Item 14. Other Expenses Of Issuance And Distribution.

   The following table sets forth the estimated costs and expenses, other than
the underwriting discounts and commissions, payable by the registrant in
connection with the offering of the Securities being registered. All the
amounts shown are estimates, except for the registration fee.


                                                                   
      SEC Registration Fee........................................... $6,014.25
                                                                      ---------
      *Accounting fees and expenses..................................
      *Legal fees and expenses.......................................
      *Miscellaneous.................................................
        Total........................................................ $
                                                                      =========

*  To be provided by amendment.

   We will pay all fees and expenses associated with filing this registration
statement.

Item 15. Indemnification of Officers and Directors.

   Section 145 of the Delaware General Corporation Law, or the DGCL,
authorizes a court to award or a corporation's board of directors to grant
indemnification to directors and officers in terms sufficiently broad to
permit such indemnification under certain circumstances for liabilities
(including reimbursement for expenses incurred) arising under the Securities
Act. Our Amended and Restated Certificate of Incorporation and our Bylaws
provide for mandatory indemnification of our directors and permissive
indemnification of officers, employees and other agents to the maximum extent
permitted by the DGCL. We have entered into indemnification agreements with
our directors. The indemnification agreements provide the registrant's
directors with further indemnification to the maximum extent permitted by the
DGCL. We also have obtained directors and officers insurance to insure our
directors and officers against certain liabilities, including liabilities
under the securities laws.

                                     II-1


Item 16. Exhibits And Financial Statement Schedules.

   (a) Exhibits



 Exhibit
 Number                          Description of Document
 -------                         -----------------------
      
  4.1    Amended and Restated Certificate of Incorporation. Filed as an exhibit
         to our registration statement on Form S-8 filed on March 23, 1999
         (Registration No. 333-74905) and incorporated herein by reference.

  4.2    Bylaws. Filed as an exhibit to our registration statement on Form S-8
         filed on March 23, 1999 (Registration No. 333-74905) and incorporated
         herein by reference.

  5.1    Opinion of Cooley Godward LLP.*
 23.1    Consent of KPMG LLP.

 23.2    Consent of Cooley Godward llp (included in Exhibit 5.1).*

 24.1    Power of Attorney (included on signature page).

- --------
*  To be filed by amendment or as an exhibit to a report pursuant to Section
   13(a) or 15(d) of the Securities Exchange Act of 1934.

Item 17. Undertakings

   The undersigned registrant undertakes that, for purposes of determining any
liability under the Securities Act of 1933, each filing of the registrant's
annual report pursuant to Section 13(a) or 15(d) of the Securities Exchange
Act of 1934 that is incorporated by reference in the registration statement
shall be deemed to be a new registration statement relating to the securities
offered therein, and the offering of such securities at that time shall be
deemed to be the initial bona fide offering thereof.

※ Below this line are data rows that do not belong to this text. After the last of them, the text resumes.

Lemma serve_offline (msg : nat -> string) (bodies : list search_body) :
  (forall k, pipeline k = Throw (msg k)) ->
  forallb has_query bodies = true ->
  forall w, embedder w = None ->
    fst (serve pipeline cos_sim bodies w)
      = map (fun k => Ok (error (msg k)))
            (seq (S (pipeline_calls w)) (List.length bodies)) /\
    pipeline_calls (snd (serve pipeline cos_sim bodies w))
      = (pipeline_calls w + List.length bodies)%nat /\
    embedder (snd (serve pipeline cos_sim bodies w)) = None.
Proof.
  intros Hoff. induction bodies as [|body later IH]; simpl; intros Hq w Hnone.
  - repeat split; [lia | exact Hnone].
  - apply andb_true_iff in Hq. destruct Hq as [Hq Hlater].
    assert (post_search pipeline cos_sim body w
            = (Ok (error (msg (S (pipeline_calls w)))),
               {| db := db w; embedder := None;
                  console := console w
                             ++ ["Loading embedding model (one-time, ~22MB)..."];
                  pipeline_calls := S (pipeline_calls w) |})) as Hstep.
    { unfold post_search. unfold has_query in Hq. rewrite Hq. simpl.
      unfold generateEmbedding, getEmbedder, getEmbedder_enter.
      rewrite Hnone. simpl. rewrite Hoff. simpl. now rewrite Hnone. }
    rewrite Hstep.
    match goal with
    | |- context [serve pipeline cos_sim later ?w1] =>
        destruct (IH Hlater w1 eq_refl) as (Hr & Hc & He);
        destruct (serve pipeline cos_sim later w1) as [responses w2]
    end.
    simpl in *. rewrite Hr, Hc. repeat split; [lia | exact He].
Qed.

(** X12. A load that fails is not remembered: while [pipeline] keeps
    throwing, every search that carries a query invokes it again and is
    answered by the error object with the message of its own attempt, and
    [embedder] stays unset. *)
Theorem failed_load_is_retried :
  forall (msg : nat -> string) (bodies : list search_body) (d : database),
    (forall k, pipeline k = Throw (msg k)) ->
    forallb has_query bodies = true ->
    fst (serve pipeline cos_sim bodies (boot d))
      = map (fun k => Ok (error (msg k))) (seq 1 (List.length bodies)) /\
    pipeline_calls (snd (serve pipeline cos_sim bodies (boot d)))
      = List.length bodies /\
    embedder (snd (serve pipeline cos_sim bodies (boot d))) = None.
Proof.
  intros msg bodies d Hoff Hq.
  exact (serve_offline msg bodies Hoff Hq (boot d) eq_refl).
Qed.
End ProcessFacts.

Section OverlapFacts.
Import JS Sqlite Gateway Spec Scenario.
Variable pipeline : nat -> result model.

Lemma last_cons_default {A} (a d : A) (l : list A) :
  last (a :: l) d = last l a.
Proof.
  revert a d. induction l as [|b l IH]; intros a d; [reflexivity|].
  change (last (a :: b :: l) d) with (last (b :: l) d).
  now rewrite (IH b d), (IH b a).
Qed.

(** One call settles: [embedder] becomes the model of its load, and the
    other calls are as they were. *)
Lemma step_nth_settles (m : nat -> model) (calls : list call) :
  forall (i k : nat) (w : world),
    nth_error calls i = Some (Awaiting k) ->
    pipeline k = Ok (m k) ->
    embedder (snd (step_nth pipeline i calls w)) = Some (m k) /\
    forall j, j <> i ->
      nth_error (fst (step_nth pipeline i calls w)) j = nth_error calls j.
Proof.
  induction calls as [|c rest IH]; intros i k w Hi Hok.
  - destruct i; discriminate.
  - destruct i as [|i]; simpl in Hi |- *.
    + injection Hi as ->. cbn [step_call]. unfold getEmbedder_resume.
      rewrite Hok. cbn [fst snd]. split; [reflexivity|].
      intros [|j] Hj; [congruence | reflexivity].
    + destruct (IH i k w Hi Hok) as [Hemb Hrest].
      destruct (step_nth pipeline i rest w) as [rest' w1].
      cbn [fst snd] in *. split; [exact Hemb|].
      intros [|j] Hj; [reflexivity|]. simpl. apply Hrest. congruence.
Qed.
(** X18.  On every queue reached from the constructor no descriptor has the
    empty name: [getDescriptor], [getStatus] and [get] return [null] for it,
    and [remove] of it does nothing. *)
Theorem empty_name_is_never_present (common : gmap string Loader) (q : AssetLoader) :
  reachable (initialize common) q ->
  getDescriptor q "" = None /\ getStatus q "" = JSNull /\ get_ q "" = JSNull /\
  remove "" q = (Normal JSNull, q, []).
Proof.
  intros Hq.
  assert (Hn : names_nonempty q).
  { induction Hq as [|q op _ IH]; [constructor|]. apply names_nonempty_exec. exact IH. }
  assert (Hg : getDescriptor q "" = None).
  { destruct (getDescriptor q "") as [r|] eqn:Hg; [|reflexivity]. exfalso.
    apply getDescriptor_Some in Hg as [_ Hname]. unfold name_at in Hname.
    destruct (heap q !! r) as [d|] eqn:Hd; [|discriminate]. simpl in Hname.
    unfold names_nonempty in Hn. rewrite Forall_lookup in Hn.
    apply (Hn r d Hd). congruence. }
  split; [exact Hg|]. unfold getStatus, get_. rewrite Hg.
  split; [reflexivity|]. split; [reflexivity|].
  apply remove_absent. apply getDescriptor_None. exact Hg.
Qed.

Lemma empty_name_is_never_present_witness :
  getStatus two_images_first_started "" = JSNull.
Proof.
  destruct (empty_name_is_never_present ∅ two_images_first_started) as (_ & H & _).
  - apply (run_reachable fresh [Add "a.png" []; Add "b.gif" []; Update] fresh).
    apply reachable_init.
  - exact H.
Defined.

(** ** The two image loaders *)

(** X19.  Whatever happens to the image, the [load] function of either image
    loader calls no callback before it returns.  With the bundled loader every
    handler calls its one callback, which is the success callback, so a
    present asset ends up loaded and no error event is dispatched, also after
    [onerror] or [onabort].  With the loader of the demos the asset is loaded
    exactly after [onload], and exactly one error event is dispatched after
    [onerror] and after [onabort]. *)
Theorem image_loaders_report (q : AssetLoader) (n : string) (i : nat) (ev : ImageEvent) :
  indexOf (heap q) (assets q) n = Some i ->
  let cb := Bind n true in
  let cbFail := Bind n false in
  let bundled := ImageLoader_handler cb ev in
  let demo := DemoImageLoader_handler cb cbFail ev in
  ImageLoader_load cb cbFail = [] /\ DemoImageLoader_load cb cbFail = [] /\
  isLoaded (state_of (invoke bundled.1 bundled.2 q)) n = true /\
  List.filter is_loadError (log_of (invoke bundled.1 bundled.2 q)) = [] /\
  isLoaded (state_of (invoke demo.1 demo.2 q)) n
    = match ev with onload => true | _ => false end /\
  List.filter is_loadError (log_of (invoke demo.1 demo.2 q))
    = match ev with
      | onload => []
      | _ => [loadError n (total q - (remaining q - 1)) (total q)]
      end.
Proof.
  intros Hi. cbv zeta. destruct (indexOf_Some _ _ _ _ Hi) as (r & d & Hr & Hd & _).
  split; [reflexivity|]. split; [reflexivity|].
  assert (Hl : forall b args,
            isLoaded (state_of (invoke (Bind n b) args q)) n = b).
  { intros b args. unfold isLoaded. rewrite invoke_eq. simpl.
    rewrite (getStatus_completed q n (JSBool b) i Hi). destruct b; reflexivity. }
  assert (He : forall b args,
            List.filter is_loadError (log_of (invoke (Bind n b) args q))
              = if b then [] else [loadError n (total q - (remaining q - 1)) (total q)]).
  { intros b args. rewrite invoke_eq. simpl.
    rewrite (__loadCallback_present q n (JSBool b) i r d Hi Hr Hd).
    unfold log_of, completed_log, total, remaining. simpl.
    destruct b; simpl; destruct (__loadCount q - 1 =? 0); reflexivity. }
  destruct ev; simpl; rewrite ?Hl, ?He; repeat split; reflexivity.
Qed.

Lemma image_loaders_report_witness :
  isLoaded (state_of (invoke (ImageLoader_handler (Bind "a.png" true) onerror).1
                        (ImageLoader_handler (Bind "a.png" true) onerror).2
                        two_images_first_started)) "a.png" = true.
Proof.
  destruct (image_loaders_report two_images_first_started "a.png" 0%nat onerror)
    as (_ & _ & H & _); [reflexivity | exact H].
Defined.
Lemma propose_body_Some targets curr_alloc prices total_value threshold_pct min_trade_usd t p :
  propose_body targets curr_alloc prices total_value threshold_pct min_trade_usd t
  = Ok (Some p) <->
  emitted targets curr_alloc prices total_value threshold_pct min_trade_usd t p.
Proof.
  unfold propose_body, emitted.
  destruct (Py.leb total_value 0) eqn:Et.
  { apply leb_true in Et. split; [discriminate | intros [? _]; lra]. }
  apply leb_false in Et.
  destruct (Py.ltb _ _) eqn:Eg.
  { apply ltb_true in Eg. split; [discriminate | intros (_ & ? & _); lra]. }
  apply ltb_false in Eg.
  destruct (Py.leb (get prices t 0) 0) eqn:Ep.
  { apply leb_true in Ep. split; [discriminate | intros (_ & _ & ? & _); lra]. }
  apply leb_false in Ep. rewrite div_ok by lra. simpl.
  split.
  - intros [= <-]. repeat split; assumption.
  - intros (_ & _ & _ & ->). reflexivity.
Qed.

Lemma propose_loop_spec (body : string -> result (option proposal)) (tokens : list string) :
  (forall t, exists step, body t = Ok step) ->
  forall acc, exists out,
    propose_loop body tokens acc = Ok (acc ++ out)%list /\
    forall p, p ∈ out <-> exists t, t ∈ tokens /\ body t = Ok (Some p).
Proof.
  intros Hok. induction tokens as [|t rest IH]; intros acc; simpl.
  - exists []. rewrite app_nil_r. split; [reflexivity|].
    intros p. split.
    + intros Hin. by apply not_elem_of_nil in Hin.
    + intros (t & Hin & _). by apply not_elem_of_nil in Hin.
  - destruct (Hok t) as [[q|] Hq]; rewrite Hq; simpl.
    + destruct (IH (acc ++ [q])%list) as [out [Hout Hmem]].
      exists (q :: out). split.
      { rewrite Hout. by rewrite <- app_assoc. }
      intros p. rewrite elem_of_cons, Hmem. split.
      * intros [->|(t' & Hin & Hb)]; [exists t | exists t'].
        -- split; [by left | done].
        -- split; [by right | done].
      * intros (t' & [->|Hin]%elem_of_cons & Hb).
        -- left. congruence.
        -- right. by exists t'.
    + destruct (IH acc) as [out [Hout Hmem]].
      exists out. split; [exact Hout|].
      intros p. rewrite Hmem. split.
      * intros (t' & Hin & Hb). exists t'. split; [by right | done].
      * intros (t' & [->|Hin]%elem_of_cons & Hb); [congruence|].
        by exists t'.
Qed.
(** * Logo similarity: extraction, fingerprinting and clustering

    A shallow embedding of the Python sources

      - [src/config.py]           (class [Config])
      - [src/clusterer.py]        (class [Clusterer])
      - [src/logo_extractor.py]   (class [LogoExtractor])
      - [src/image_processor.py]  (class [ImageProcessor])
      - [main.py]                 (class [LogoSimilarityPipeline])

    together with the parts of the libraries they call ([imagehash],
    [networkx], [PIL], [aiohttp], [asyncio]) that decide what the code
    returns.  Python dictionaries are association lists in insertion order,
    Python sets are [gset string], Python integers are [Z], and a call that
    may raise lives in the exception monad [result]. *)

From Stdlib Require Import ZArith Lia Ascii.
From stdpp Require Import gmap strings list.

Open Scope string_scope.
Open Scope list_scope.
Open Scope Z_scope.

(** ** Exceptions *)

Inductive exn : Type :=
  | ValueError
  | TypeError
  | KeyError
  | ClientError      (* aiohttp: connection errors and time-outs *)
  | OSError          (* PIL: bytes that are not an image *)
  | ZeroDivisionError
  | RuntimeError
  | Deadlock.        (* no exception: the awaited tasks never complete *)

Inductive result (A : Type) : Type :=
  | Ok (a : A)
  | Raise (e : exn).
Arguments Ok {A} a.
Arguments Raise {A} e.

#[global] Instance result_ret : MRet result := λ A a, Ok a.
#[global] Instance result_bind : MBind result := λ A B f m,
  match m with Ok a => f a | Raise e => Raise e end.
(** [data = data[np.isnan(data.CustomerID) == False]] followed by
    [data['CustomerID'] = pd.to_numeric(data['CustomerID'], downcast='integer')]. *)
Definition drop_missing_CustomerID (d : list Raw.row) : list Txn.row :=
  flat_map (fun x =>
    match Raw.CustomerID x with
    | Some c => [Txn.mk (Raw.InvoiceNo x) (Raw.Quantity x) (Raw.InvoiceDate x)
                        (Raw.UnitPrice x) c]
    | None => []
    end) d.

(** [data = data[data['InvoiceDate'] < dt.date(2011, 12, 1)]] *)
Definition date_window (d : list Txn.row) : list Txn.row :=
  List.filter (fun x => ts_ltb (Txn.InvoiceDate x) (Timestamp_of_date (mkdate 2011 12 1))) d.

(** [clean_data = data[data['Quantity'] > 0].copy()] and
    [clean_data = clean_data[clean_data['UnitPrice'] > 0]] *)
Definition drop_returns (d : list Txn.row) : list Txn.row :=
  List.filter (fun x => b64_ltb b64_zero (Txn.UnitPrice x))
    (List.filter (fun x => b64_ltb b64_zero (Txn.Quantity x)) d).

(** [clean_data = clean_data[clean_data['Quantity'] < 30]] *)
Definition quantity_cap (d : list Txn.row) : list Txn.row :=
  List.filter (fun x => b64_ltb (Txn.Quantity x) (b64_of_Z 30)) d.

(** [clean_data = clean_data[clean_data['UnitPrice'] < 30]] *)
Definition price_cap (d : list Txn.row) : list Txn.row :=
  List.filter (fun x => b64_ltb (Txn.UnitPrice x) (b64_of_Z 30)) d.

Definition drop_outliers (d : list Txn.row) : list Txn.row :=
  price_cap (quantity_cap d).

Module Per.
Record row := mk
  { txn : Txn.row; HalfYear : Z; NextHalfYear : Z; Amount : binary64 }.
End Per.

(** [clean_data['HalfYear'] = clean_data.InvoiceDate.apply(get_period)],
    [clean_data['NextHalfYear'] = clean_data['HalfYear'] + 1],
    [clean_data['Amount'] = clean_data.apply(lambda x: x.Quantity * x.UnitPrice, axis=1)] *)
Definition add_period_columns (d : list Txn.row) : list Per.row :=
  map (fun x =>
    let HalfYear := get_period (Txn.InvoiceDate x) in
    Per.mk x HalfYear (HalfYear + 1) (b64_mul (Txn.Quantity x) (Txn.UnitPrice x))) d.

Module Agg.
Record row := mk
  { CustomerID : Z; HalfYear : Z; NextHalfYear : Z;
    Amount : binary64; InvoiceDate : Timestamp; InvoiceNo : Z }.
End Agg.

Definition group_key (x : Per.row) : Z * (Z * Z) :=
  (Txn.CustomerID (Per.txn x), (Per.HalfYear x, Per.NextHalfYear x)).

Definition group_rows (k : Z * (Z * Z)) (d : list Per.row) : list Per.row :=
  List.filter (fun x => key_eqb (group_key x) k) d.

(** [aggregations]: Amount -> sum, InvoiceDate -> max, InvoiceNo -> nunique,
    applied to the non-empty group [x :: xs]. *)
Definition aggregations (k : Z * (Z * Z)) (x : Per.row) (xs : list Per.row) : Agg.row :=
  Agg.mk (fst k) (fst (snd k)) (snd (snd k))
    (col_sum (map Per.Amount (x :: xs)))
    (fold_left ts_max (map (fun y => Txn.InvoiceDate (Per.txn y)) xs)
       (Txn.InvoiceDate (Per.txn x)))
    (nunique (map (fun y => Txn.InvoiceNo (Per.txn y)) (x :: xs))).

(** [clean_data.groupby(['CustomerID','HalfYear','NextHalfYear'],
    as_index=False).agg(aggregations)] *)
Definition groupby_agg (d : list Per.row) : list Agg.row :=
  flat_map (fun k =>
    match group_rows k d with
    | [] => []
    | x :: xs => [aggregations k x xs]
    end) (group_keys (map group_key d)).

Definition recency (x : Agg.row) : Z :=
  let ref_date := if Agg.HalfYear x =? 1 then mkdate 2011 5 31 else mkdate 2011 11 30 in
  days_between ref_date (ts_date (Agg.InvoiceDate x)).

Module AggR.
Record row := mk { agg : Agg.row; R : Z }.
End AggR.

(** [rfm_data['R'] = rfm_data.apply(recency, axis=1)] *)
Definition add_R (d : list Agg.row) : list AggR.row :=
  map (fun x => AggR.mk x (recency x)) d.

   Insofar as indemnification for liabilities arising under the Securities Act
of 1933 may be permitted to directors, officers, and controlling persons of
the registrant pursuant to the provisions described in Item 15 or otherwise,
the registrant has been advised that in the opinion of the Securities and
Exchange Commission such indemnification is against public policy as expressed
in the Securities Act and is, therefore, unenforceable. In the event that a
claim for indemnification against such liabilities (other than the payment by
the registrant of expenses incurred or paid by a director, officer or
controlling person of the registrant in the successful defense of any action,
suit, or proceeding) is asserted by such director, officer, or controlling
person in connection with the securities being registered, the registrant
will, unless in the opinion of its counsel the matter has been settled by
controlling precedent, submit to a court of appropriate jurisdiction the
question whether such indemnification by it is against public policy as
expressed in the Securities Act and will be governed by the final adjudication
of such issue.

   The undersigned registrant undertakes to file an application for the
purpose of determining the eligibility of the trustee to act under subsection
(a) of Section 310 of the Trust Indenture Act in accordance with the rules and
regulations prescribed by the Commission under Section 305(b)(2) of the Act.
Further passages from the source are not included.